Luce also set up Life magazine and Bourke-White provided the cover shot for the launch issue. At this time she was setting the pace for industrial photography in the United States. She was the first westerner allowed into the Soviet Union to photograph.

During the Great Depression, she switched her attention to photojournalism, and in 1935 she documented a worker’s family Fortune. The following year, she collaborated with the writer Erskine Caldwell on an FSA project, a book of words and pictures on Southern poverty titled “You have seen their faces”.

Bourke-White had a firm belief in the camera’s ability to preserve democracy and photographed Czechoslovakia, Germany and Austria during the rises of Communism and Nazism. In 1941, she and her husband travelled to Moscow in the belief that the war might spread there: when the Germans broke their non-aggression pact with Russia and invaded, she was the only foreign photographer in the city and became the first – ever female war correspondent.

In 1943, she became the first woman to fly on an American bombing in an attack on Tunis airport.

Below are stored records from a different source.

(* ===== verification/GradientFacts.v ===== *)
(** * The gradient entry points compute derivatives: the filters

    Every sample of a run is a differentiable function of one parameter,
    given with its derivative at a point.  Running a [jit_rt_*_grad]
    function on the samples' values and derivatives at the point returns
    the value of the plain operator there and the derivative of that value
    with respect to the parameter, in exact arithmetic.  This file sets up
    the statement and treats sma, lag, ema_alpha and kalman1d;
    WindowGradientFacts.v treats the windowed statistics. *)

From Stdlib Require Import Reals Lra.
From S2P Require Import Prelude Errors Arith RealArith Calculus Rolling RollingFacts Context Interpreter JitRuntime JitFacts Gradient.

(** ** Runs *)

Section runs.
Context {S A O : Type}.
Implicit Types (step : A -> S -> Res (O * S)).

(** The state after a list of inputs, and the output of one more. *)
Definition run step (ss : list A) (st : S) : Res S :=
  push_all (fun st a => rmap snd (step a st)) st ss.
Definition final step (ss : list A) (s : A) (st : S) : Res O :=
  st <- run step ss st;; rmap fst (step s st).

Lemma final_nil step s st : final step [] s st = rmap fst (step s st).
Proof. done. Qed.

Lemma final_cons step a ss s st :
  final step (a :: ss) s st = rbind (step a st) (fun '(_, st) => final step ss s st).
Proof.
  unfold final, run. cbn [push_all]. by destruct (step a st) as [[o st']|].
Qed.

(** An invariant of the inputs so far gives the last output; [C] is a
    prefix-closed condition on the inputs, [E] one on the complete run. *)
Lemma final_is step (C : list A -> Prop) (P : list A -> S -> Prop) (E : list A -> Prop)
  (V : list A -> O) ss s st :
  (forall l1 l2, C (l1 ++ l2) -> C l1) -> C (ss ++ [s]) -> E (ss ++ [s]) -> P [] st ->
  (forall l a st, C (l ++ [a]) -> P l st ->
     exists o st', step a st = Ok (o, st') /\ P (l ++ [a]) st' /\
       (E (l ++ [a]) -> o = V (l ++ [a]))) ->
  final step ss s st = Ok (V (ss ++ [s])).
Proof.
  intros Hpre HC HE HP Hstep.
  destruct (push_all_inv_if (fun st a => rmap snd (step a st)) C P [] st ss)
    as (st' & Hrun & HP'); [done| | |done|].
  - intros l st1 a HCa HPl. destruct (Hstep l a st1 HCa HPl) as (o & st' & Es & HP' & _).
    exists st'. by rewrite Es.
  - by apply (Hpre ss [s]).
  - destruct (Hstep ss s st' HC HP') as (o & st2 & Es & _ & HV).
    unfold final, run. rewrite Hrun. cbn [rbind]. rewrite Es. cbn [rmap fst].
    by rewrite HV.
Qed.

Lemma final_ext step step' ss s st :
  (forall a st, step a st = step' a st) -> final step ss s st = final step' ss s st.
Proof.
  intros He. revert st. induction ss as [|a ss IH]; intros st.
  - by rewrite !final_nil, He.
  - rewrite !final_cons, He. by destruct (step' a st) as [[o st']|]; simpl.
Qed.
End runs.

(** ** Runs on the slots of a context *)

Section slots.
Context {D L S A O : Type} `{Machine D L}.
Notation Ctx := (SignalContext D L).
Variable sl : Slots (NodeStates D L) S.
Context `{!GetSet sl}.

In 1945, she accompanied General Patton through Germany in the final stages of the war and recorded the liberation of concentration camps at Buchenwald and Erla and the dreadful sights that awaited the Allied forces. She also photographed the suicides of German officials and ordinary families, panicked by the advancing visitors.

Whether by accident or design, Margaret’s success as a photojournalist come in part, from being in the right place at the right time. She also photographed Gandhi hours before his assassination. Her persistence, compassion and talent ensured that she was a woman of many  firsts.

You can say that she lived a life that most photographers would dream of.